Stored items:
===============

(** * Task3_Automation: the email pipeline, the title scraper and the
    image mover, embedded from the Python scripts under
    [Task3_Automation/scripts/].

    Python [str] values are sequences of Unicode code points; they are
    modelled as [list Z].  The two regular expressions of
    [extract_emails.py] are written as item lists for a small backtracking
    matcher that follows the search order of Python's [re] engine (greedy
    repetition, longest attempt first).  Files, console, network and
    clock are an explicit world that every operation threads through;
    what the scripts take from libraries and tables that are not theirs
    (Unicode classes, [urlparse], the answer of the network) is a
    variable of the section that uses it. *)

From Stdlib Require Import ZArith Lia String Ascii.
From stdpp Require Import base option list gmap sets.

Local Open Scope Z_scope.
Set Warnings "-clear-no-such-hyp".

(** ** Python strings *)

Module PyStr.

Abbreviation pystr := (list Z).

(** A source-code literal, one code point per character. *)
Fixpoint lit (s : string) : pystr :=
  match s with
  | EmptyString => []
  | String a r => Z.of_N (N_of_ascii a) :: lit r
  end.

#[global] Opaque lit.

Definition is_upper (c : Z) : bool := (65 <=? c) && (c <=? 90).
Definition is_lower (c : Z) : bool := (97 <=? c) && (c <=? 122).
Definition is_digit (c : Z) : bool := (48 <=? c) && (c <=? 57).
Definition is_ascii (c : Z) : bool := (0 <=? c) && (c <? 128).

===============

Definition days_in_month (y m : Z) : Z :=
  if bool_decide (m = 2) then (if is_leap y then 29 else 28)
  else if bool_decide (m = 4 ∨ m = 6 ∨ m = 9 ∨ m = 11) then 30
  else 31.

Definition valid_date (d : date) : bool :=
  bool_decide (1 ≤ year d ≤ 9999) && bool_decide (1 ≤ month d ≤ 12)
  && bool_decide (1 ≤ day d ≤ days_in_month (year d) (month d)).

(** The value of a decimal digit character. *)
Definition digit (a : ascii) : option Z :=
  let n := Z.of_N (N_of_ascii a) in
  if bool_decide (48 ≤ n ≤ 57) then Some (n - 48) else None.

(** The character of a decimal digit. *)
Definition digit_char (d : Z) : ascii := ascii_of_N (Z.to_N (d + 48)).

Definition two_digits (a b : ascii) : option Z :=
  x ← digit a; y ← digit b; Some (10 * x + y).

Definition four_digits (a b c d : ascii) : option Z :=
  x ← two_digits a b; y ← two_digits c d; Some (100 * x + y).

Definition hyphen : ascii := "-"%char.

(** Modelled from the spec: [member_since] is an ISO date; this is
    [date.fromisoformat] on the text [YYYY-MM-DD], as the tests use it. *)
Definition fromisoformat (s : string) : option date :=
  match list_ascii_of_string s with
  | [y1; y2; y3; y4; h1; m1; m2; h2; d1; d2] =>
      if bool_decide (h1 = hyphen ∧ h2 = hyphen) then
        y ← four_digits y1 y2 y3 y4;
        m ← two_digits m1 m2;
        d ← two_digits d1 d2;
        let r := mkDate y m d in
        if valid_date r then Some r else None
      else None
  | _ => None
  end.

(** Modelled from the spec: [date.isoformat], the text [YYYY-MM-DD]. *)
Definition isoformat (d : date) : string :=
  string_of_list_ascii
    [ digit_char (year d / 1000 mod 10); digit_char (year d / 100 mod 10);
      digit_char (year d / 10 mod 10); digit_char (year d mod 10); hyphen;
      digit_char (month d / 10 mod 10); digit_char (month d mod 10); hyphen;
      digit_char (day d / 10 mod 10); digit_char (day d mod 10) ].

===============

The lines above from the one with "(Unicode classes, [urlparse], the" through the one with "(** ** Python strings *)" are to be duplicated exactly, ends included, with nothing added.

    (Unicode classes, [urlparse], the answer of the network) is a
    variable of the section that uses it. *)

From Stdlib Require Import ZArith Lia String Ascii.
From stdpp Require Import base option list gmap sets.

Local Open Scope Z_scope.
Set Warnings "-clear-no-such-hyp".

(** ** Python strings *)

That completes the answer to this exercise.